Ziel des ÖGB ist ein Mindestlohn von 1.700 Euro brutto, und zwar 14-mal im Jahr. Das würde einen Stundenlohn von knapp zehn Euro ergeben und soll ein Leben bei Vollzeitarbeit oberhalb der Armutsgrenze ermöglichen. Umgesetzt werden soll dieses Ziel schrittweise: Die erste Stufe soll dabei die Generalvereinbarung über 1.500 Euro Mindestlohn sein, die der ÖGB noch heuer mit der Wirtschaftskammer abschließen möchte. Mittelfristig soll dieser Wert auf 1.700 Euro steigen. Derzeit gilt in den meisten Kollektivverträgen bereits ein Mindestlohn von 1.500 Euro, die Generalvereinbarung soll garantieren, dass diese Lohnuntergrenze für alle ArbeitnehmerInnen gilt. Denn in manchen Branchen gibt es Nachholbedarf: Bei den FriseurInnen etwa wird der Mindestlohn für gelernte Kräfte erst 2019 auf 1.500 Euro angehoben, bei den Angelernten gilt dies erst ab dem Jahr 2020.

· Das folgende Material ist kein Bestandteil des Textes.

(** * Breakpad [BasicSourceLineResolver]: symbol modules, lookup and the
      binary module cache

    A shallow embedding of [basic_source_line_resolver.cc] and
    [equals.h]: the symbol-file parser ([Module::LoadMap] and the
    [Parse*] helpers), the address lookup ([Module::LookupAddress]), the
    structural comparison ([Equals]), the binary codec
    ([ModuleSerializer]) and the resolver's module table ([LoadModule]).

    Conventions.
    - [u_int32_t] / [u_int64_t] values are integers of [Z]; every place
      where the C++ code converts or wraps is written out with [u32],
      [u64], [to_int] or [to_long].
    - A [char] is a [Byte.byte]; a [std::string] and a C string are lists
      of bytes.
    - [linked_ptr<T>] and raw pointers that may be null are [option T].
    - [std::map<MemAddr, V>] is a list of pairs kept in increasing key
      order, the order in which its iterators visit it; [hash_map] and the
      resolver's table are [gmap]s.
    - An operation whose C++ behaviour is undefined (a read from an
      exhausted stream into an uninitialised variable, a null
      dereference) yields [None]. *)

From Stdlib Require Import ZArith List Lia Bool String Ascii.
From Stdlib.Strings Require Import Byte.
From stdpp Require Import base option list gmap strings.

Local Open Scope Z_scope.

(** ** Machine integers *)

Definition u32 (x : Z) : Z := x mod 2 ^ 32.
Definition u64 (x : Z) : Z := x mod 2 ^ 64.

(** Conversion to a signed 32-bit [int] and a signed 64-bit [long]
    (two's complement, as on the LP64 targets of the code). *)
Definition to_int (x : Z) : Z :=
  let y := x mod 2 ^ 32 in if y <? 2 ^ 31 then y else y - 2 ^ 32.
Definition to_long (x : Z) : Z :=
  let y := x mod 2 ^ 64 in if y <? 2 ^ 63 then y else y - 2 ^ 64.

Definition is_u32 (x : Z) : Prop := 0 <= x < 2 ^ 32.
Definition is_u64 (x : Z) : Prop := 0 <= x < 2 ^ 64.

(** ** Bytes *)

Definition Z_of_byte (b : byte) : Z := Z.of_N (Byte.to_N b).
Definition byte_of_Z (z : Z) : byte :=
  match Byte.of_N (Z.to_N (z mod 256)) with
  | Some b => b
  | None => x00
  end.

(** Native byte order of the writing host: little endian. *)
Fixpoint encode_le (n : nat) (x : Z) : list byte :=
  match n with
  | O => []
  | S n' => byte_of_Z x :: encode_le n' (x / 256)
  end.

Fixpoint decode_le (l : list byte) : Z :=
  match l with
  | [] => 0
  | b :: l' => Z_of_byte b + 256 * decode_le l'
  end.

(** The C view of a buffer: the characters before the first NUL. *)
Fixpoint until_nul (l : list byte) : list byte :=
  match l with
  | [] => []
  | b :: l' => if Byte.eqb b x00 then [] else b :: until_nul l'
  end.

Definition has_nul (l : list byte) : bool := existsb (Byte.eqb x00) l.

Definition nul_free (l : list byte) : Prop := Forall (fun b => b <> x00) l.

(** ** Streams

    An [ostream] is the list of bytes written so far, so a [Write] is the
    list of bytes it appends.  An [istream] computation consumes a prefix
    of the remaining bytes; [None] is a read past the end of the
    stream. *)

Definition istream (A : Type) : Type := list byte -> option (A * list byte).

Definition iret {A} (a : A) : istream A := fun s => Some (a, s).
Definition ibind {A B} (m : istream A) (k : A -> istream B) : istream B :=
  fun s => match m s with
           | Some (a, s') => k a s'
           | None => None
           end.

Notation "x <~ m ;; k" := (ibind m (fun x => k))
  (at level 100, m at next level, right associativity).

Definition read_bytes (n : nat) : istream (list byte) :=
  fun s => if (n <=? length s)%nat then Some (take n s, drop n s) else None.

(** ** [std::map<MemAddr, V>]

    The elements in iteration order (increasing key).  [map_insert] is
    [insert(make_pair(k, v))]: it leaves the map alone when the key is
    present. *)

Abbreviation stdmap V := (list (Z * V)) (only parsing).

Fixpoint map_find {V} (k : Z) (m : stdmap V) : option V :=
  match m with
  | [] => None
  | (k', v) :: m' => if k' =? k then Some v else map_find k m'
  end.

Fixpoint map_insert {V} (k : Z) (v : V) (m : stdmap V) : stdmap V :=
  match m with
  | [] => [(k, v)]
  | (k', v') :: m' =>
      if k <? k' then (k, v) :: m
      else if k =? k' then m
      else (k', v') :: map_insert k v m'
  end.

(** [lower_bound k]: the first element whose key is not less than [k];
    [None] is [end()]. *)
Fixpoint lower_bound {V} (k : Z) (m : stdmap V) : option (Z * V) :=
  match m with
  | [] => None
  | (k', v) :: m' => if k' <? k then lower_bound k m' else Some (k', v)
  end.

Karger Lohn trotz Vollzeit

„Nur in Ausnahmefällen sollte der Mindestlohn als absolute Untergrenze gelten. Eigentlich müsste sich das Lohnniveau aber in jedem Land am gesamten Wohlstands- und Produktivitätsniveau orientieren“, erklärt Bettina Csoka, Referentin in der Abteilung Wirtschafts-, Sozial- und Gesellschaftspolitik der AK Oberösterreich. Wer Vollzeit arbeitet, muss auch genug zum Leben haben. Der Mindestlohn sollte daher nicht nur das Existenzminimum sichern – er muss für ein würdiges Leben reichen und die Teilnahme am sozialen Leben ermöglichen. Noch gibt es in Österreich genug Menschen, die trotz Vollzeitarbeit ihr Alltagsleben gerade noch meistern können. Dieses Faktum bleibt nicht nur auf das Arbeitsleben beschränkt, es setzt sich im Alter fort: Wer in seiner Arbeit nur wenig verdient und daher wenig in die Sozialversicherung einzahlt, muss später mit einer bescheidenen Pension (oder Rente) auskommen.